[ENTRIES SUPPLIED — start]

(** * HIGFrame: labels with markup, and relabelling *)

(** X5: a label whose first special character is an ampersand followed
    by a blank is not valid markup.  A frame built with such a label shows
    an empty caption, and [_set_label] with such a label leaves the caption
    that was shown before. *)
Theorem label_bare_ampersand (p rest : string) (Hplain : plain p = true) :
  (exists f l,
     HIGFrame_init (PyStr (p ++ "& " ++ rest)) = Ok (tt, f)
     /\ caption f = Some l
     /\ display l = Some []
     /\ get_text l = Some "")
  /\ forall f l0,
       _flabel f = Some l0 ->
       exists f' l',
         _set_label (PyStr (p ++ "& " ++ rest)) f = Ok (tt, f')
         /\ _flabel f' = Some l'
         /\ display l' = display l0.
Proof.
  assert (Hd : forall l,
             display (set_markup ("<b>" ++ (p ++ "& " ++ rest) ++ "</b>")%string l)
             = display l).
  { intros l. unfold set_markup. cbn [display].
    rewrite (parse_bare_ampersand _ rest Hplain). reflexivity. }
  split.
  - do 2 eexists. rewrite HIGFrame_init_ok.
    split; [reflexivity|]. split; [reflexivity|]. cbn [format_s].
    unfold get_text. rewrite Hd. split; reflexivity.
  - intros f l0 Hl. do 2 eexists. rewrite (set_label_ok _ _ _ Hl).
    split; [reflexivity|]. split; [reflexivity|]. apply Hd.
Qed.

Lemma label_bare_ampersand_witness :
  exists f l,
    HIGFrame_init (PyStr ("Ports" ++ "& " ++ "Hosts")) = Ok (tt, f)
    /\ caption f = Some l
    /\ display l = Some []
    /\ get_text l = Some "".
Proof. exact (proj1 (label_bare_ampersand "Ports" "Hosts" eq_refl)). Defined.

(** X6: a named entity in a label is decoded: around text free of markup,
    carriage returns and NUL, [&amp;], [&lt;], [&gt;], [&quot;] and
    [&apos;] are shown as the one character they name, in bold like the
    rest. *)
Theorem label_entity_decoded (name : string) (e : ascii) (p q : string) :
  entity_of_name name = Some e -> verbatim p = true -> verbatim q = true ->
  exists f l,
    HIGFrame_init (PyStr (p ++ "&" ++ name ++ ";" ++ q)) = Ok (tt, f)
    /\ caption f = Some l
    /\ display l = Some (bold (p ++ String e q))
    /\ get_text l = Some (p ++ String e q)%string.
Proof.
  intros He Hp Hq. do 2 eexists. rewrite HIGFrame_init_ok.
  split; [reflexivity|]. split; [reflexivity|]. cbn [format_s].
  unfold get_text, set_markup. cbn [display].
  rewrite (parse_with_entity _ _ _ _ He Hp Hq). cbn [option_map].
  rewrite text_of_bold. split; reflexivity.
Qed.

Lemma label_entity_decoded_witness :
  exists f l,
    HIGFrame_init (PyStr ("a " ++ "&" ++ "lt" ++ ";" ++ " b")) = Ok (tt, f)
    /\ caption f = Some l
    /\ display l = Some (bold "a < b")
    /\ get_text l = Some "a < b".
Proof.
  exact (label_entity_decoded "lt" "<" "a " " b" eq_refl eq_refl eq_refl).
Defined.

(** X7: a style element in a label is applied on top of the bold: text
    free of markup, carriage returns and NUL, wrapped in one of the
    elements b, big, i, s, sub, sup, small, tt, u, is shown without the
    tags, in that style and in bold. *)
Theorem label_nested_style (name : string) (t : tag) (s : string) :
  tag_of_name name = Some t -> verbatim s = true ->
  exists f l,
    HIGFrame_init (PyStr ("<" ++ name ++ ">" ++ s ++ "</" ++ name ++ ">"))
    = Ok (tt, f)
    /\ caption f = Some l
    /\ display l = Some (in_style [t; TagB] s)
    /\ get_text l = Some s.
Proof.
  intros Ht Hs. do 2 eexists. rewrite HIGFrame_init_ok.
  split; [reflexivity|]. split; [reflexivity|]. cbn [format_s].
  unfold get_text, set_markup. cbn [display].
  rewrite (parse_nested _ _ _ Ht Hs). cbn [option_map].
  rewrite text_in_style. split; reflexivity.
Qed.

Lemma label_nested_style_witness :
  exists f l,
    HIGFrame_init (PyStr ("<" ++ "i" ++ ">" ++ "A" ++ "</" ++ "i" ++ ">"))
    = Ok (tt, f)
    /\ caption f = Some l
    /\ display l = Some (in_style [TagI; TagB] "A")
    /\ get_text l = Some "A".
Proof. exact (label_nested_style "i" TagI "A" eq_refl eq_refl). Defined.

(** X8: when the last label given to a frame is free of markup, carriage
    returns and NUL, the caption is that label in bold, whatever labels the
    frame was built and relabelled with before (malformed ones included);
    nothing raised on the way, and the frame still has no shadow and the
    same label widget. *)
Theorem relabelled_last_wins (v : pyval) (vs : list pyval) :
  verbatim (format_s (last vs v)) = true ->
  exists f l,
    relabelled v vs = Ok (tt, f)
    /\ shadow_type f = SHADOW_NONE
    /\ caption f = Some l
    /\ label l = ("<b>" ++ format_s (last vs v) ++ "</b>")%string
    /\ display l = Some (bold (format_s (last vs v)))
    /\ get_text l = Some (format_s (last vs v)).
Proof.
  intros Hp. unfold relabelled. rewrite HIGFrame_init_ok.
  set (l0 := set_markup ("<b>" ++ format_s v ++ "</b>")%string Label_new).
  assert (Hd0 : verbatim (format_s v) = true ->
                display l0 = Some (bold (format_s v))).
  { intros Hv. unfold l0, set_markup. cbn [display].
    rewrite (parse_bold _ Hv). reflexivity. }
  destruct (set_labels_run vs v
              {| shadow_type := SHADOW_NONE; label_widget := Some FLabel;
                 _flabel := Some l0 |} l0 eq_refl eq_refl Hd0)
    as (f & l & Hrun & Hs & Hw & Hf & Hl & Hd).
  exists f, l. rewrite Hrun. cbn in Hs, Hw.
  split; [reflexivity|]. split; [exact Hs|].
  split; [unfold caption; rewrite Hw; exact Hf|].
  split; [exact Hl|]. split; [exact (Hd Hp)|].
  unfold get_text. rewrite (Hd Hp). cbn. now rewrite text_of_bold.
Qed.

Lemma relabelled_last_wins_witness :
  exists f l,
    relabelled PyNone [PyStr "A & B"; PyStr "Scan"] = Ok (tt, f)
    /\ shadow_type f = SHADOW_NONE
    /\ caption f = Some l
    /\ label l = "<b>Scan</b>"
    /\ display l = Some (bold "Scan")
    /\ get_text l = Some "Scan".
Proof.
  exact (relabelled_last_wins PyNone [PyStr "A & B"; PyStr "Scan"] eq_refl).
Defined.

(** A carriage return in a label, alone or before a line feed, is shown
    as a line feed: such a label is not shown as it stands. *)
Example label_line_ends :
  verbatim (String "a" (String "013" (String "b" ""))) = false
  /\ (exists f l,
        HIGFrame_init (PyStr (String "a" (String "013" (String "b" ""))))
        = Ok (tt, f)
        /\ caption f = Some l
        /\ get_text l = Some (String "a" (String "010" (String "b" ""))))
  /\ exists f l,
       HIGFrame_init
         (PyStr (String "a" (String "013" (String "010" (String "b" "")))))
       = Ok (tt, f)
       /\ caption f = Some l
       /\ get_text l = Some (String "a" (String "010" (String "b" ""))).
Proof.
  split; [reflexivity|].
  split; do 2 eexists; rewrite HIGFrame_init_ok; repeat split.
Qed.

[ENTRIES SUPPLIED — finish]

• **ABOUT THIS EXERCISE**
Only lines holding the word "Lemma" are wanted; list them all from the material.

• **ANSWER FOR THE TASK**
Lemma label_bare_ampersand_witness :
Lemma label_entity_decoded_witness :
Lemma label_nested_style_witness :
Lemma relabelled_last_wins_witness :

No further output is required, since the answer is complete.